=== DATA EXTRACTS ===
"""
Definition minDuration : Z := - 2 ^ 63.
Definition maxDuration : Z := 2 ^ 63 - 1.

(** [t.Sub(u)] on instants counted in nanoseconds: the difference,
    saturated to the range of [Duration]. *)
Definition Sub (t u : Z) : Z :=
  Z.max minDuration (Z.min maxDuration (t - u)).

End time.

(** ** The pipeline test runner, package [pipeline] *)

Module pipeline.

(** [TestType]: the constant defining pipeline tests. *)
Definition TestType : string := "pipeline".

Record TestFolder : Type := mkTestFolder {
  Path : string;
  Package : string;
  DataStream : string
}.

(** What [ioutil.ReadDir] lists for one directory entry. *)
Record FileInfo : Type := mkFileInfo {
  Name : string;
  IsDir : bool
}.

(** The calls the runner makes to the outside, in the order made. *)
Inductive event : Type :=
| EvReadDir (path : string)
| EvFindDataStreamRoot (path : string)
| EvInstall (dataStreamPath : string) (entryPipeline : string)
            (pipelineIDs : list string) (failed : bool)
| EvUninstall (pipelineIDs : list string) (failed : bool)
| EvNow
| EvReadFile (path : string)
| EvReadConfig (path : string)
| EvSimulate (entryPipeline : string) (testCaseName : string)
| EvWriteTestResult (path : string) (failed : bool)
| EvCompareResults (path : string)
| EvWarnf (msg : string)
| EvPrintf (msg : string).

(** The collaborators of the runner: functions of the package, of other
    packages and of the Go library whose code is not at hand.  Each one
    that touches the file system, Elasticsearch or the clock takes the
    state [W] of that outside world and returns the new one. *)
Record Env : Type := mkEnv {
  W : Type;
  Client : Type;                      (* *elasticsearch.Client *)
  testCase : Type;                    (* the runner's testCase struct *)
  name : testCase → string;           (* its field [name] *)
  testResult : Type;                  (* the runner's testResult struct *)
  config : Type;                      (* what readConfigForTestCase returns *)
  expectedTestResultSuffix : string;
  configTestSuffix : string;
  Join : string → string → string;    (* filepath.Join *)
  ReadDir : string → W → (list FileInfo * option error) * W;
  ReadFile : string → W → (string * option error) * W;
  Now : W → Z * W;
  FindDataStreamRootForPath : string → W → (string * bool * option error) * W;
  installIngestPipelines :
    Client → string → W → (string * list string * option error) * W;
  uninstallIngestPipelines : Client → list string → W → option error * W;
  createTestCaseForEvents : string → string → error + testCase;
  readConfigForTestCase : string → W → (error + config) * W;
  createTestCaseForRawInput : string → string → config → error + testCase;
  simulatePipelineProcessing :
    Client → string → testCase → W → (error + testResult) * W;
  writeTestResult : string → testResult → W → option error * W;
  compareResults : string → testResult → W → option error * W
}.

Section Runner.
Context (E : Env).

Record TestOptions : Type := mkTestOptions {
  TestFolder_ : TestFolder;
  ESClient : Client E;
  GenerateTestResult : bool
}.

(** The outside world and the log of the calls made so far. *)
Definition state : Type := W E * list event.

(** Computations of the runner. *)
Definition M (A : Type) : Type := state → A * state.

Definition ret {A} (a : A) : M A := λ s, (a, s).
Definition bind {A B} (m : M A) (k : A → M B) : M B :=
  λ s, let '(a, s') := m s in k a s'.

(** A call to a collaborator [f], logged as [ev] of its result. *)
Definition call {A} (f : W E → A * W E) (ev : A → event) : M A :=
  λ s, let '(a, w') := f s.1 in (a, (w', (s.2 ++ [ev a])%list)).

(** A logged effect without a result. *)
Definition emit (ev : event) : M unit := λ s, (tt, (s.1, (s.2 ++ [ev])%list)).

(** [defer cleanup] around [body]: the return values of [body] are
    fixed before [cleanup] runs. *)
Definition defer {A} (cleanup : M unit) (body : M A) : M A :=
  bind body (λ r, bind cleanup (λ _, ret r)).

End Runner.

Arguments ret {E A} a.
Arguments bind {E A B} m k.
Arguments call {E A} f ev.
Arguments emit {E} ev.
Arguments defer {E A} cleanup body.
Arguments TestFolder_ {E} t.
Arguments ESClient {E} t.
Arguments GenerateTestResult {E} t.

Notation "'let*' x ':=' m 'in' k" := (bind m (λ x, k))
  (at level 10, x pattern, m at level 100, k at level 200,
   format "'[v' 'let*'  x  ':='  m  'in' '/' k ']'").

(** How one iteration of the loop over the test case files ends:
    it falls through or [continue]s to the next file, or [run] returns. *)
Inductive flow : Type :=
| Next (failed : bool) (results : list testrunner.TestResult)
| Return (results : list testrunner.TestResult) (err : error).

Section Run.
Context {E : Env}.
(** The receiver: [r.options]. *)
Variable options : TestOptions E.

Let folder : TestFolder := TestFolder_ options.

(** [listTestCaseFiles]. *)
Definition keep_test_case_file (files : list string) (fi : FileInfo)
  : list string :=
  if strings.HasSuffix (Name fi) (expectedTestResultSuffix E)
     || strings.HasSuffix (Name fi) (configTestSuffix E)
  then files
  else (files ++ [Name fi])%list.

Definition listTestCaseFiles : M E (list string * option error) :=
  let* (fis, err) := call (ReadDir E (Path folder))
                           (λ _, EvReadDir (Path folder)) in
  match err with
  | Some err =>
    ret ([], Some (errorsWrap err ("reading pipeline tests failed (path: "
                                   +:+ Path folder +:+ ")")))
  | None => ret (fold_left keep_test_case_file fis [], None)
  end.

(** [loadTestCaseFile]. *)
Definition loadTestCaseFile (testCaseFile : string)
  : M E (error + testCase E) :=
  let testCasePath := Join E (Path folder) testCaseFile in
  let* (testCaseData, err) := call (ReadFile E testCasePath)
                                    (λ _, EvReadFile testCasePath) in
  match err with
  | Some err =>
    ret (inl (errorsWrap err ("reading input file failed (testCasePath: "
                              +:+ testCasePath +:+ ")")))
  | None =>
    let ext := filepath.Ext testCaseFile in
    if String.eqb ext ".json" then
      match createTestCaseForEvents E testCaseFile testCaseData with
      | inl err =>
        ret (inl (errorsWrap err
               ("creating test case for events failed (testCasePath: "
                +:+ testCasePath +:+ ")")))
      | inr tc => ret (inr tc)
      end
    else if String.eqb ext ".log" then
      let* cfg := call (readConfigForTestCase E testCasePath)
                       (λ _, EvReadConfig testCasePath) in
      match cfg with
      | inl err =>
        ret (inl (errorsWrap err
               ("reading config for test case failed (testCasePath: "
                +:+ testCasePath +:+ ")")))
      | inr config =>
        match createTestCaseForRawInput E testCaseFile testCaseData config with
        | inl err =>
          ret (inl (errorsWrap err
                 ("creating test case for events failed (testCasePath: "
                  +:+ testCasePath +:+ ")")))
        | inr tc => ret (inr tc)
        end
      end
    else
      ret (inl (errorsNew ("unsupported extension for test case file (ext: "
                           +:+ ext +:+ ")")))
  end.

(** [verifyResults]. *)
Definition verifyResults (testCaseFile : string) (result : testResult E)
  : M E (option error) :=
  let testCasePath := Join E (Path folder) testCaseFile in
  let* written :=
    if GenerateTestResult options then
      call (writeTestResult E testCasePath result)
           (λ err, EvWriteTestResult testCasePath (bool_decide (is_Some err)))
    else ret None in
  match written with
  | Some err => ret (Some (errorsWrap err "writing test result failed"))
  | None =>
    let* err := call (compareResults E testCasePath result)
                     (λ _, EvCompareResults testCasePath) in
    match err with
    | Some err =>
      if is_errTestCaseFailed err then ret (Some errTestCaseFailed)
      else ret (Some (errorsWrap err "comparing test results failed"))
    | None => ret None
    end
  end.

(** The body of [for _, testCaseFile := range testCaseFiles].  Besides
    the way the iteration ends, the local [tr] as the body leaves it is
    returned, to show what was assigned to it. *)
Definition run_case (entryPipeline : string) (failed : bool)
           (results : list testrunner.TestResult) (testCaseFile : string)
  : M E (testrunner.TestResult * flow) :=
  let tr := testrunner.mkTestResult TestType (Package folder)
                                    (DataStream folder) "" 0 "" "" "" in
  let* startTime := call (Now E) (λ _, EvNow) in
  let* loaded := loadTestCaseFile testCaseFile in
  match loaded with
  | inl err =>
    let err := errorsWrap err "loading test case failed" in
    let tr := testrunner.set_ErrorMsg (Error err) tr in
    ret (tr, Return results err)
  | inr tc =>
    let* _ := emit (EvPrintf ("Test case: " +:+ name E tc +:+ nl)) in
    let tr := testrunner.set_Name (name E tc) tr in
    let results := (results ++ [tr])%list in
    let* simulated :=
      call (simulatePipelineProcessing E (ESClient options) entryPipeline tc)
           (λ _, EvSimulate entryPipeline (name E tc)) in
    match simulated with
    | inl err =>
      let err := errorsWrap err "simulating pipeline processing failed" in
      let tr := testrunner.set_ErrorMsg (Error err) tr in
      ret (tr, Return results err)
    | inr result =>
      let* now := call (Now E) (λ _, EvNow) in
      let tr := testrunner.set_TimeTaken (time.Sub now startTime) tr in
      let* err := verifyResults testCaseFile result in
      match err with
      | Some err =>
        if is_errTestCaseFailed err then
          let failed := true in
          let tr := testrunner.set_FailureMsg (Error err) tr in
          ret (tr, Next failed results)
        else
          ret (tr, Return results (errorsWrap err "verifying test result failed"))
      | None => ret (tr, Next failed results)
      end
    end
  end.

(** The loop. *)
Fixpoint range_testCaseFiles (entryPipeline : string)
         (testCaseFiles : list string) (failed : bool)
         (results : list testrunner.TestResult) : M E flow :=
  match testCaseFiles with
  | [] => ret (Next failed results)
  | testCaseFile :: rest =>
    let* (_, fl) := run_case entryPipeline failed results testCaseFile in
    match fl with
    | Next failed results => range_testCaseFiles entryPipeline rest failed results
    | Return _ _ => ret fl
    end
  end.

(** The deferred function of [run]. *)
Definition uninstall_deferred (pipelineIDs : list string) : M E unit :=
  let* err := call (uninstallIngestPipelines E (ESClient options) pipelineIDs)
                   (λ err, EvUninstall pipelineIDs (bool_decide (is_Some err))) in
  match err with
  | Some err => emit (EvWarnf ("uninstalling ingest pipelines failed: " +:+ Error err))
  | None => ret tt
  end.

(** [run], after the pipelines are installed. *)
Definition run_installed (entryPipeline : string) (testCaseFiles : list string)
  : M E (list testrunner.TestResult * option error) :=
  let failed := false in
  let results := [] in
  let* fl := range_testCaseFiles entryPipeline testCaseFiles failed results in
  match fl with
  | Return results err => ret (results, Some err)
  | Next failed results =>
    if failed then ret (results, Some (errorsNew "at least one test case failed"))
    else ret (results, None)
  end.
(** What a successful [_bind_input] writes. *)
Lemma _bind_input_attrs {I} (form form' : Form I) name initial_arg model_name f :
  get_field name (fields form) = Some f ->
  _bind_input form name initial_arg model_name = Return form' ->
  let m := bound_model_name name model_name in
  (attrs_of name form' ≫= lookup "data-ng-model") = Some (VStr m)
  /\ (forall submitted,
        data form !! name = Some submitted -> submitted <> "" ->
        (attrs_of name form' ≫= lookup "data-ng-init")
        = Some (VStr (m +:+ " = '" +:+ submitted +:+ "'")))
  /\ (forall z,
        data form !! name = None -> initial_arg = VInt z -> z <> 0 ->
        (attrs_of name form' ≫= lookup "data-ng-init")
        = Some (VStr (m +:+ " = '" +:+ pretty z +:+ "'")))
  /\ (truthy (bound_initial form name initial_arg f) = false ->
      (attrs_of name form' ≫= lookup "data-ng-init")
      = attrs (widget f) !! "data-ng-init").
Proof.
  intros Hf Hb m.
  rewrite (_bind_input_field form form' name initial_arg model_name f Hf Hb).
  unfold attrs_of. rewrite fields_with_fields, (get_field_alter_same _ _ _ _ Hf).
  simpl. fold m. unfold bound_attrs. split; [| split; [| split]].
  - destruct (truthy _); [destruct (js_expr _) |];
      rewrite ?lookup_insert_ne by done; apply lookup_insert_eq.
  - intros submitted Hs Hne. unfold bound_initial. rewrite Hs.
    destruct submitted; [done |]. simpl. apply lookup_insert_eq.
  - intros z Hs -> Hz. unfold bound_initial. rewrite Hs. simpl.
    destruct (z =? 0) eqn:Hz0; [apply Z.eqb_eq in Hz0; done |].
    simpl. apply lookup_insert_eq.
  - intros ->. by rewrite lookup_insert_ne.
Qed.
(** * Genesis bootstrap and snail-block body validation

    A shallow embedding of the genesis coordinator (package [core]) and
    of the snail-chain block validator (package [snailchain]), together
    with the properties of the dual-ledger consistency protocol that
    they implement.  Line numbers refer to the source file of the
    package at hand.

    Go values are rendered as follows.
    - [uint64] and [int] are integers in [Z]; where the source relies on
      64-bit wrap-around (subtraction of block numbers) the reduction
      modulo [2^64] is written out.
    - A [big.Int] pointer that the source tests against [nil], or leaves unset
      in a header it builds, is an [option Z]; the others are [Z].
    - [common.Hash] and [common.Address] are numbers in [N]; the zero
      value [common.Hash{}] is [0].
    - A Go [error] result is [Err e], a [nil] error is [Ok], and a
      run-time panic (nil dereference, index out of range, division by
      zero) is [Panic]. *)

From Stdlib Require Import ZArith Lia.
From Stdlib.Strings Require Import Byte Ascii String.
From stdpp Require Import gmap list strings.

Local Open Scope Z_scope.

Abbreviation Hash := N (only parsing).
Abbreviation Address := N (only parsing).

(** [common.Hash{}] *)
Definition zeroHash : Hash := 0%N.

(** [Uint64] of a [big.Int]: the low 64 bits of the magnitude. *)
Definition Uint64 (x : Z) : Z := Z.abs x mod 2 ^ 64.

(** Subtraction of two [uint64] values, wrapping around. *)
Definition sub64 (a b : Z) : Z := (a - b) mod 2 ^ 64.

(** ** Package [types] *)

Record PbftSign := {
  ps_FastHeight : Z;
  ps_FastHash : Hash;
  ps_Result : Z;
  ps_Sign : list byte
}.

Record CommitteeMember := {
  Coinbase : Address;
  CommitteeBase : Address;
  Publickey : list byte;
  Flag : Z;
  MType : Z
}.

(** Header of the fast (transaction-carrying) ledger. *)
Record Header := {
  fh_ParentHash : Hash;
  fh_Root : Hash;
  fh_Number : Z;
  fh_GasLimit : Z;
  fh_GasUsed : Z;
  fh_Time : option Z;
  fh_Extra : list byte
}.

(** A fast block: its header and the committee members it announces. *)
Record Block := {
  b_header : Header;
  b_infos : list CommitteeMember
}.

(** Header of the snail (anchor) ledger; fruits use the same header. *)
Record SnailHeader := {
  sh_ParentHash : Hash;
  sh_Coinbase : Address;
  sh_FruitsHash : Hash;
  sh_SignHash : Hash;
  sh_FastHash : Hash;
  sh_FastNumber : option Z;
  sh_Difficulty : option Z;
  sh_FruitDifficulty : option Z;
  sh_Number : Z;
  sh_Time : option Z;
  sh_Extra : list byte;
  sh_MixDigest : Hash;
  sh_Nonce : Z
}.

(** A snail block carries fruits, which are snail blocks themselves. *)
#[local] Unset Elimination Schemes.
Inductive SnailBlock := mkSnailBlock {
  sb_header : SnailHeader;
  sb_fruits : list SnailBlock;
  sb_signs : list PbftSign
}.
#[local] Set Elimination Schemes.

Definition Fruits (b : SnailBlock) : list SnailBlock := sb_fruits b.
Definition Signs (b : SnailBlock) : list PbftSign := sb_signs b.
Definition FastNumber (b : SnailBlock) : option Z := sh_FastNumber (sb_header b).
Definition FastHash (b : SnailBlock) : Hash := sh_FastHash (sb_header b).
Definition Time (b : SnailBlock) : option Z := sh_Time (sb_header b).
Definition Number (b : SnailBlock) : Z := sh_Number (sb_header b).
Definition NumberU64 (b : SnailBlock) : Z := Uint64 (sh_Number (sb_header b)).
Definition ParentHash (b : SnailBlock) : Hash := sh_ParentHash (sb_header b).

(** What the sources use of package [types] without defining it: the
    hashing functions, which are deterministic functions of their
    argument, and the two tags [StateUsedFlag] and [TypeFixed] of an
    active, fixed committee member. *)
Class TypesPkg := {
  BlockHash : Block -> Hash;
  SnailBlockHash : SnailBlock -> Hash;
  DeriveSha : list SnailBlock -> Hash;
  CalcSignHash : list PbftSign -> Hash;
  StateUsedFlag : Z;
  TypeFixed : Z
}.

(** ** Package [snailchain]: the block validator *)

Module snailchain.

Inductive error :=
  | ErrKnownBlock
  | ErrUnknownAncestor
  | ErrPrunedAncestor
  | ErrFutureBlock
  | ErrInvalidSignHash
  | ErrInvalidFast
  | ErrNoFruits
  | ErrInvalidFruits
  | ErrGapFruits
  | ErrFruitTime
  | ErrBlockTime
  | ErrFruitsHash (have want : Hash)
  | ErrEngine (code : N).

Inductive res (A : Type) :=
  | Ok (a : A)
  | Err (e : error)
  | Panic.
Arguments Ok {A} a.
Arguments Err {A} e.
Arguments Panic {A}.

#[export] Instance res_ret : MRet res := fun A a => Ok a.
#[export] Instance res_bind : MBind res := fun A B f m =>
  match m with
  | Ok a => f a
  | Err e => Err e
  | Panic => Panic
  end.

(** A Go [error] value returned by a collaborator. *)
Definition lift (r : option error) : res unit :=
  match r with
  | Some e => Err e
  | None => Ok tt
  end.

(** The canonical snail chain, as far as the validator reads it. *)
Record SnailBlockChain := {
  IsCanonicalBlock : Hash -> Z -> bool;
  HasBlock : Hash -> Z -> bool;
  GetBlock : Hash -> Z -> option SnailBlock
}.

(** The fast chain, as far as the validator reads it. *)
Record FastBlockChain := {
  GetHeader : Hash -> Z -> option Header;
  CurrentHeader : Header
}.

(** [consensus.Engine] *)
Record Engine := {
  VerifyFreshness :
    SnailBlockChain -> SnailHeader -> option SnailHeader -> bool -> option error;
  VerifySnailHeader :
    SnailBlockChain -> FastBlockChain -> SnailHeader -> bool -> bool -> option error;
  VerifySigns : Z -> Hash -> list PbftSign -> option error;
  VerifySnailSeal : SnailBlockChain -> SnailHeader -> bool -> option error
}.

Record BlockValidator := {
  bc : SnailBlockChain;
  engine : Engine;
  fastchain : FastBlockChain
}.

(** The constants of package [params] that the validator reads; their
    declarations are not among the sources. *)
Class FruitParams := {
  MaximumFruits : Z;
  MinimumFruits : Z;
  MinTimeGap : Z
}.

Section Validator.

Context `{TypesPkg} `{FruitParams}.

(** [fruit.FastNumber().Uint64()]; a header without fast number makes the
    call dereference a nil pointer. *)
Definition fastNumberU64 (fruit : SnailBlock) : res Z :=
  match FastNumber fruit with
  | Some n => Ok (Uint64 n)
  | None => Panic
  end.

(** [new(big.Int).Sub(x, y)] on two possibly nil pointers. *)
Definition bigSub (x y : option Z) : res Z :=
  match x, y with
  | Some a, Some b => Ok (a - b)
  | _, _ => Panic
  end.

(** [t1 == nil || t2 == nil || t1.Cmp(t2) < 0] *)
Definition nilOrBefore (t1 t2 : option Z) : bool :=
  match t1, t2 with
  | Some a, Some b => a <? b
  | _, _ => true
  end.

(** [VerifySnailSeal] of the validator, lines 167-169: the engine is
    asked about a fruit, whatever [isFruit] says. *)
Definition VerifySnailSealOf (v : BlockValidator) (chain : SnailBlockChain)
    (header : SnailHeader) (isFruit : bool) : option error :=
  VerifySnailSeal (engine v) chain header true.

(** [ValidateFruit], lines 172-225. *)
Definition ValidateFruit (v : BlockValidator) (fruit : SnailBlock)
    (block : option SnailBlock) (canonical : bool) : res unit :=
  let currentNumber := fh_Number (CurrentHeader (fastchain v)) in
  match FastNumber fruit with
  | None => Panic
  | Some fastNumber =>
    if fastNumber >? currentNumber then Err ErrFutureBlock else
    match GetHeader (fastchain v) (FastHash fruit) (Uint64 fastNumber) with
    | None => Err ErrInvalidFast
    | Some fb =>
      if nilOrBefore (Time fruit) (fh_Time fb) then Err ErrFruitTime else
      let getSignHash := CalcSignHash (Signs fruit) in
      if negb (sh_SignHash (sb_header fruit) =? getSignHash)%N
      then Err ErrInvalidSignHash else
      let blockHeader := sb_header <$> block in
      lift (VerifyFreshness (engine v) (bc v) (sb_header fruit) blockHeader canonical);;
      lift (VerifySnailHeader (engine v) (bc v) (fastchain v) (sb_header fruit) true true);;
      lift (VerifySigns (engine v) fastNumber (FastHash fruit) (Signs fruit))
    end
  end.

(** Lines 95-97: the block is already part of the canonical chain. *)
Definition checkKnown (v : BlockValidator) (block : SnailBlock) : res unit :=
  if IsCanonicalBlock (bc v) (SnailBlockHash block) (NumberU64 block)
  then Err ErrKnownBlock else Ok tt.

(** Lines 99-104: the parent must be canonical.  [NumberU64()-1] is a
    [uint64] subtraction. *)
Definition checkAncestor (v : BlockValidator) (block : SnailBlock) : res unit :=
  let parent := sub64 (NumberU64 block) 1 in
  if negb (IsCanonicalBlock (bc v) (ParentHash block) parent) then
    if negb (HasBlock (bc v) (ParentHash block) parent)
    then Err ErrUnknownAncestor
    else Err ErrPrunedAncestor
  else Ok tt.

(** Lines 108-114: the number of fruits. *)
Definition checkFruitCount (count : Z) : res unit :=
  if count =? 0 then Err ErrNoFruits else
  if (count >? MaximumFruits) || (count <? MinimumFruits) then Err ErrNoFruits
  else Ok tt.

(** Lines 116-125: [temp], the fast number anchored by the last fruit of
    the parent, or zero when the parent is the genesis block. *)
Definition parentAnchor (v : BlockValidator) (block : SnailBlock) : res Z :=
  match GetBlock (bc v) (ParentHash block) (sub64 (NumberU64 block) 1) with
  | None => Err ErrUnknownAncestor
  | Some preBlock =>
    if Number preBlock >? 0 then
      match last (Fruits preBlock) with
      | Some f => fastNumberU64 f
      | None => Panic
      end
    else Ok 0
  end.

(** Lines 126-131: the fast headers anchored by the first and the last
    fruit, as the pair [(minfb, maxfb)]. *)
Definition anchoredRange (v : BlockValidator) (fruits : list SnailBlock)
    : res (Header * Header) :=
  match last fruits, head fruits with
  | Some lastFruit, Some firstFruit =>
    maxn ← fastNumberU64 lastFruit;
    let maxfb := GetHeader (fastchain v) (FastHash lastFruit) maxn in
    minn ← fastNumberU64 firstFruit;
    let minfb := GetHeader (fastchain v) (FastHash firstFruit) minn in
    match minfb, maxfb with
    | Some minfb, Some maxfb => Ok (minfb, maxfb)
    | _, _ => Err ErrFutureBlock
    end
  | _, _ => Panic
  end.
"""
=== REQUIRED ACTION ===
Starting with the line that holds "EvFindDataStreamRoot (path : string)" and ending with the line that holds "createTestCaseForRawInput : string", retype every line in the data above exactly, and nothing else.

=== TASK SOLUTION ===
| EvFindDataStreamRoot (path : string)
| EvInstall (dataStreamPath : string) (entryPipeline : string)
            (pipelineIDs : list string) (failed : bool)
| EvUninstall (pipelineIDs : list string) (failed : bool)
| EvNow
| EvReadFile (path : string)
| EvReadConfig (path : string)
| EvSimulate (entryPipeline : string) (testCaseName : string)
| EvWriteTestResult (path : string) (failed : bool)
| EvCompareResults (path : string)
| EvWarnf (msg : string)
| EvPrintf (msg : string).

(** The collaborators of the runner: functions of the package, of other
    packages and of the Go library whose code is not at hand.  Each one
    that touches the file system, Elasticsearch or the clock takes the
    state [W] of that outside world and returns the new one. *)
Record Env : Type := mkEnv {
  W : Type;
  Client : Type;                      (* *elasticsearch.Client *)
  testCase : Type;                    (* the runner's testCase struct *)
  name : testCase → string;           (* its field [name] *)
  testResult : Type;                  (* the runner's testResult struct *)
  config : Type;                      (* what readConfigForTestCase returns *)
  expectedTestResultSuffix : string;
  configTestSuffix : string;
  Join : string → string → string;    (* filepath.Join *)
  ReadDir : string → W → (list FileInfo * option error) * W;
  ReadFile : string → W → (string * option error) * W;
  Now : W → Z * W;
  FindDataStreamRootForPath : string → W → (string * bool * option error) * W;
  installIngestPipelines :
    Client → string → W → (string * list string * option error) * W;
  uninstallIngestPipelines : Client → list string → W → option error * W;
  createTestCaseForEvents : string → string → error + testCase;
  readConfigForTestCase : string → W → (error + config) * W;
  createTestCaseForRawInput : string → string → config → error + testCase;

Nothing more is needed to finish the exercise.